▶ _Work required_
In the listing below, find the line with "Definition set_logLevel (level" and the line with "Definition setOutputPath (path". Repeat those two lines and all lines between them exactly.

▶ _Input_
(* ===== verification/RequestMetadata.v ===== *)
(** * What describes a request and a host

    [buildboxcommon_requestmetadata.cpp]: the message that tells a server about the
    tool behind a request; [buildboxcommon_platformutils.cpp]: the names of the
    operating system and the instruction set of the host. *)

From S2P Require Import Prelude Grpc Paths StringUtils Cstring.
Open Scope Z_scope.

(** ** Request metadata *)

Record ToolDetails := MkToolDetails { tool_name : str; tool_version : str }.

Record RequestMetadata := MkRequestMetadata {
  tool_details : ToolDetails;
  action_id : str;
  tool_invocation_id : str;
  correlated_invocations_id : str;
}.

Record RequestMetadataGenerator := MkRequestMetadataGenerator {
  d_tool_details : ToolDetails;
  d_action_id : str;
  d_tool_invocation_id : str;
  d_correlated_invocations_id : str;
}.

Definition HEADER_NAME : str := L "requestmetadata-bin".

Definition RequestMetadataGenerator_new : RequestMetadataGenerator :=
  MkRequestMetadataGenerator (MkToolDetails [] []) [] [] [].

Definition set_tool_details (name version : str) (g : RequestMetadataGenerator)
  : RequestMetadataGenerator :=
  MkRequestMetadataGenerator (MkToolDetails name version) (d_action_id g)
    (d_tool_invocation_id g) (d_correlated_invocations_id g).

Definition RequestMetadataGenerator_for (name version : str) : RequestMetadataGenerator :=
  set_tool_details name version RequestMetadataGenerator_new.

Definition set_action_id (id : str) (g : RequestMetadataGenerator) : RequestMetadataGenerator :=
  MkRequestMetadataGenerator (d_tool_details g) id (d_tool_invocation_id g)
    (d_correlated_invocations_id g).
Definition set_tool_invocation_id (id : str) (g : RequestMetadataGenerator)
  : RequestMetadataGenerator :=
  MkRequestMetadataGenerator (d_tool_details g) (d_action_id g) id
    (d_correlated_invocations_id g).
Definition set_correlated_invocations_id (id : str) (g : RequestMetadataGenerator)
  : RequestMetadataGenerator :=
  MkRequestMetadataGenerator (d_tool_details g) (d_action_id g) (d_tool_invocation_id g) id.

(** [Client::set_request_metadata]. *)
Definition set_request_metadata (action_id tool_invocation_id correlated_invocations_id : str)
    (d_metadata_generator : RequestMetadataGenerator) : RequestMetadataGenerator :=
  set_correlated_invocations_id correlated_invocations_id
    (set_tool_invocation_id tool_invocation_id (set_action_id action_id d_metadata_generator)).

Definition generate_request_metadata (action invocation correlated : str)
    (g : RequestMetadataGenerator) : RequestMetadata :=
  MkRequestMetadata (d_tool_details g) action invocation correlated.

(** [AddMetadata] appends to the metadata of a call; the serialization of the message
    is generated code. *)
Definition attach_request_metadata (SerializeAsString : RequestMetadata -> str)
    (g : RequestMetadataGenerator) (context : list (str * str)) : list (str * str) :=
  context ++
  [(HEADER_NAME,
    SerializeAsString
      (generate_request_metadata (d_action_id g) (d_tool_invocation_id g)
         (d_correlated_invocations_id g) g))].

(** ** The host *)

(** [uname]: an [errno], or [sysname] and [machine]. *)
Definition getHostOSFamily (uname : Z + str * str) : res str :=
  match uname with
  | inl errno => Throw (SystemError errno)
  | inr (sysname, _) => Ok (map tolower (c_str sysname))
  end.

Definition one_of (arch : str) (names : list str) : bool :=
  existsb (fun name => bool_decide (arch = name)) names.

Definition ISA_of_machine (arch : str) : str :=
  if one_of arch [L "i386"; L "i486"; L "i586"; L "i686"] then L "x86-32"
  else if one_of arch [L "amd64"; L "x86_64"] then L "x86-64"
  else if one_of arch [L "arm"] then L "aarch32"
  else if one_of arch [L "armv8l"] then L "aarch64"
  else if one_of arch [L "armv8b"] then L "aarch64-be"
  else if one_of arch [L "ppc64"] then L "power-isa-be"
  else if one_of arch [L "ppc64le"] then L "power-isa-le"
  else if one_of arch [L "sparc"; L "sparc64"; L "sun4v"] then L "sparc-v9"
  else arch.

Definition getHostISA (uname : Z + str * str) : res str :=
  match uname with
  | inl errno => Throw (SystemError errno)
  | inr (_, machine) => Ok (ISA_of_machine (c_str machine))
  end.
(* ===== verification/Runner.v ===== *)
(** * The runner: its state, its arguments

    [buildboxcommon_runner.cpp], [buildboxcommon_runner.h]: the members of the
    class, its command line and usage text, and reading and writing protobuf
    messages ([ProtoUtils], buildboxcommon_protos.h).  Subclasses are a parameter:
    what their virtual functions do to the world. *)

From S2P Require Import Prelude StdMap Arrays Blake3Compress Digest TimeUtils Grpc Merklize Client ClientBlobs Paths Cstring Undefined ConnectionOptions Posix FileUtils Logging.
Open Scope Z_scope.

(** ** State *)

Record StandardOutputsCaptureConfig := MkCaptureConfig {
  stdout_file_path : str;
  stderr_file_path : str;
  skip_capture : bool;
}.

Record Runner := MkRunner {
  d_use_localcas_protocol : bool;
  d_stage_path : str;
  d_action_digest : Digest;
  d_standardOutputsCaptureConfig : StandardOutputsCaptureConfig;
  d_validateParametersAndExit : bool;
  d_casRemote : ConnectionOptions;
  d_inputPath : str;
  d_outputPath : str;
  d_logLevel : LogLevel;
  logger : Logger;                     (** the global logger *)
}.

(** The flags of glog when nobody has set them. *)
Definition glog_defaults : GlogFlags := MkGlogFlags [] false false true GLOG_ERROR.

Definition Runner_new : Runner :=
  MkRunner true [] empty_digest (MkCaptureConfig [] [] false) false ConnectionOptions_default
    [] [] INFO (Logger_new glog_defaults).

Definition set_use_localcas (b : bool) (r : Runner) : Runner :=
  MkRunner b (d_stage_path r) (d_action_digest r) (d_standardOutputsCaptureConfig r)
    (d_validateParametersAndExit r) (d_casRemote r) (d_inputPath r) (d_outputPath r)
    (d_logLevel r) (logger r).
Definition set_stage_path (path : str) (r : Runner) : Runner :=
  MkRunner (d_use_localcas_protocol r) path (d_action_digest r)
    (d_standardOutputsCaptureConfig r) (d_validateParametersAndExit r) (d_casRemote r)
    (d_inputPath r) (d_outputPath r) (d_logLevel r) (logger r).
Definition set_action_digest (digest : Digest) (r : Runner) : Runner :=
  MkRunner (d_use_localcas_protocol r) (d_stage_path r) digest
    (d_standardOutputsCaptureConfig r) (d_validateParametersAndExit r) (d_casRemote r)
    (d_inputPath r) (d_outputPath r) (d_logLevel r) (logger r).
Definition set_capture (f : StandardOutputsCaptureConfig -> StandardOutputsCaptureConfig)
    (r : Runner) : Runner :=
  MkRunner (d_use_localcas_protocol r) (d_stage_path r) (d_action_digest r)
    (f (d_standardOutputsCaptureConfig r)) (d_validateParametersAndExit r) (d_casRemote r)
    (d_inputPath r) (d_outputPath r) (d_logLevel r) (logger r).
Definition set_validate (r : Runner) : Runner :=
  MkRunner (d_use_localcas_protocol r) (d_stage_path r) (d_action_digest r)
    (d_standardOutputsCaptureConfig r) true (d_casRemote r) (d_inputPath r) (d_outputPath r)
    (d_logLevel r) (logger r).
Definition set_casRemote (o : ConnectionOptions) (r : Runner) : Runner :=
  MkRunner (d_use_localcas_protocol r) (d_stage_path r) (d_action_digest r)
    (d_standardOutputsCaptureConfig r) (d_validateParametersAndExit r) o (d_inputPath r)
    (d_outputPath r) (d_logLevel r) (logger r).
Definition set_inputPath (path : str) (r : Runner) : Runner :=
  MkRunner (d_use_localcas_protocol r) (d_stage_path r) (d_action_digest r)
    (d_standardOutputsCaptureConfig r) (d_validateParametersAndExit r) (d_casRemote r) path
    (d_outputPath r) (d_logLevel r) (logger r).
Definition set_outputPath (path : str) (r : Runner) : Runner :=
  MkRunner (d_use_localcas_protocol r) (d_stage_path r) (d_action_digest r)
    (d_standardOutputsCaptureConfig r) (d_validateParametersAndExit r) (d_casRemote r)
    (d_inputPath r) path (d_logLevel r) (logger r).
Definition set_logLevel (level : LogLevel) (r : Runner) : Runner :=
  MkRunner (d_use_localcas_protocol r) (d_stage_path r) (d_action_digest r)
    (d_standardOutputsCaptureConfig r) (d_validateParametersAndExit r) (d_casRemote r)
    (d_inputPath r) (d_outputPath r) level (logger r).
(** The logger is not a member; it is kept here for want of another global. *)
Definition set_logger (l : Logger) (r : Runner) : Runner :=
  MkRunner (d_use_localcas_protocol r) (d_stage_path r) (d_action_digest r)
    (d_standardOutputsCaptureConfig r) (d_validateParametersAndExit r) (d_casRemote r)
    (d_inputPath r) (d_outputPath r) (d_logLevel r) l.

(** [setOutputPath], for derived classes: once only. *)
Definition setOutputPath (path : str) (r : Runner) : res Runner :=
  if negb (bool_decide (d_outputPath r = [])) then Throw RuntimeError
  else Ok (set_outputPath path r).

(** ** Programs that may exit *)

(** The end of a piece of the program: a value, an exception, or [exit]. *)
Inductive ending (A : Type) :=
  | Returned (a : A)
  | Raised (e : exn)
  | Exited (code : Z).
Arguments Returned {A} a.
Arguments Raised {A} e.
Arguments Exited {A} code.

(** [None] is undefined behaviour, or running out of fuel. *)
Definition PM (S A : Type) : Type := S -> option (ending A * S).

Definition pret {S A} (a : A) : PM S A := fun s => Some (Returned a, s).
Definition praise {S A} (e : exn) : PM S A := fun s => Some (Raised e, s).
Definition pexit {S A} (code : Z) : PM S A := fun s => Some (Exited code, s).

Definition pbind {S A B} (m : PM S A) (k : A -> PM S B) : PM S B :=
  fun s => match m s with
           | None => None
           | Some (Returned a, s) => k a s
           | Some (Raised e, s) => Some (Raised e, s)
           | Some (Exited code, s) => Some (Exited code, s)
           end.

Notation "'let^' x ':=' m 'in' k" := (pbind m (fun x => k))
  (at level 10, x pattern, m at level 100, k at level 200) : buildbox_scope.

Definition pget {S} : PM S S := fun s => Some (Returned s, s).

(** [try { m } catch (const E &e) { h }], for what [p] accepts. *)
Definition pcatch {S A} (p : exn -> bool) (m : PM S A) (h : exn -> PM S A) : PM S A :=
  fun s => match m s with
           | Some (Raised e, s) => if p e then h e s else Some (Raised e, s)
           | r => r
           end.

Definition any_exception (e : exn) : bool := true.

(** ** [ProtoUtils] *)

Section protos.
Context {W : Type}.

Record ProtoCalls := MkProtoCalls {
  proto_open : str -> OpenFlags -> Z -> W -> outcome_of Z * W;
  proto_close : Z -> W -> option Z * W;
}.
Context (sys : ProtoCalls).

(** [proto.SerializeToFileDescriptor], of any message, is protobuf's. *)
Definition writeProtobufToFile (SerializeToFileDescriptor : Z -> W -> bool * W) (path : str)
  : M W unit :=
  let* fd := call (proto_open sys (c_str path) (MkOpenFlags true true true false false false) 438) in
  match fd with
  | inl errno => mthrow (SystemError errno)
  | inr fd =>
      let* writeSucceeded := call (SerializeToFileDescriptor fd) in
      let* _ := call (proto_close sys fd) in
      if negb writeSucceeded then mthrow RuntimeError else mret tt
  end.

(** [proto.ParseFromFileDescriptor]: the message, if it parses. *)
Definition readProtobufFromFile {T} (ParseFromFileDescriptor : Z -> W -> option T * W)
    (path : str) : M W T :=
  let* fd := call (proto_open sys (c_str path) O_RDONLY 0) in
  match fd with
  | inl errno => mthrow (SystemError errno)
  | inr fd =>
      let* proto := call (ParseFromFileDescriptor fd) in
      let* _ := call (proto_close sys fd) in
      match proto with Some proto => mret proto | None => mthrow RuntimeError end
  end.
End protos.
Arguments ProtoCalls : clear implicits.

(** ** Usage *)

Definition BUILDBOXCOMMON_RUNNER_USAGE_PAD_WIDTH : Z := 32.

(** [name.substr(name.find_last_of("/") + 1)]; [npos + 1] is 0. *)
Definition programName (name : str) : str :=
  match rsplit_slash name with Some (_, after) => after | None => name end.

Definition line (s : string) : str := lit s ++ [newline].

Definition usage (name : str) : str :=
  [newline] ++ L "usage: " ++ name ++ line " [OPTIONS]" ++
  line "    --action=PATH               Path to read input Action from" ++
  line "    --action-result=PATH        Path to write output ActionResult to" ++
  L "    --log-level=LEVEL           (default: info) Log verbosity: " ++ stringifyLogLevels
    ++ [newline] ++
  line "    --verbose                   Set log level to debug" ++
  line "    --log-directory=DIR         Write logs to this directory with filenames:" ++
  L "                                " ++ programName name
    ++ line ".<hostname>.<user name>.log.<severity level>.<date>.<time>.<pid>" ++
  line "    --use-localcas              Use LocalCAS protocol methods (default behavior)" ++
  line "                                NOTE: this option will be deprecated." ++
  line "    --disable-localcas          Do not use LocalCAS protocol methods" ++
  line "    --workspace-path=PATH       Location on disk which runner will use as root when executing jobs" ++
  line "    --stdout-file=FILE          File to redirect the command's stdout to" ++
  line "    --stderr-file=FILE          File to redirect the command's stderr to" ++
  line "    --no-logs-capture           Do not capture and upload the contents written to stdout and stderr" ++
  line "    --capabilities              Print capabilities supported by this runner" ++
  line "    --validate-parameters       Only check whether all the required parameters are being passed and that no" ++
  line "                                unknown options are given. Exits with a status code containing the result (0 if successful)." ++
  printArgHelp BUILDBOXCOMMON_RUNNER_USAGE_PAD_WIDTH (L "CAS") None.
(* ===== verification/RunnerExecuteSpec.v ===== *)
(** * What running a command promises

    [executeAndStore] ends: with the exit code of the child and the digests of its
    outputs, or, on a signal, with the child killed and waited for and nothing
    stored.  Outputs that fail to be uploaded lose their digests.  The directories
    of the outputs are there after [createOutputDirectories]. *)

From S2P Require Import Prelude StdMap Arrays Blake3Compress Digest TimeUtils Grpc Merklize MerklizeSpec Merge MergeSpec Client ClientBlobs Paths PathsSpec Cstring Undefined ConnectionOptions Posix FileUtils FileUtilsSpec Temporary StagedDirectory FileDescentSpec StagedCapture SystemUtils SystemUtilsSpec Runner RunnerExecute.
Open Scope Z_scope.

(** ** [executeAndStore] *)

Lemma code_nonneg e : ended_ok e -> 0 <= code_of e.
Proof. destruct e; cbn; lia. Qed.

(** What happens to the processes: a child is forked; one is sent a signal, while
    the flag of the handler has a value; the end of one is collected. *)
Inductive process_event :=
  | Forked (pid : Z)
  | Sent (pid signal flag : Z)
  | Reaped (pid status : Z).

Section executing.
Context {W : Type} (sys : ProcessCalls W) (getSignalStatus : W -> Z).
Context (gettimeofday : W -> (Z + Z * Z) * W) (sys_perror : str -> W -> W).
Context (upload : UploadOutputsCallback (W := W)).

▶ _Solution to the exercise_
Definition set_logLevel (level : LogLevel) (r : Runner) : Runner :=
  MkRunner (d_use_localcas_protocol r) (d_stage_path r) (d_action_digest r)
    (d_standardOutputsCaptureConfig r) (d_validateParametersAndExit r) (d_casRemote r)
    (d_inputPath r) (d_outputPath r) level (logger r).
(** The logger is not a member; it is kept here for want of another global. *)
Definition set_logger (l : Logger) (r : Runner) : Runner :=
  MkRunner (d_use_localcas_protocol r) (d_stage_path r) (d_action_digest r)
    (d_standardOutputsCaptureConfig r) (d_validateParametersAndExit r) (d_casRemote r)
    (d_inputPath r) (d_outputPath r) (d_logLevel r) l.

(** [setOutputPath], for derived classes: once only. *)
Definition setOutputPath (path : str) (r : Runner) : res Runner :=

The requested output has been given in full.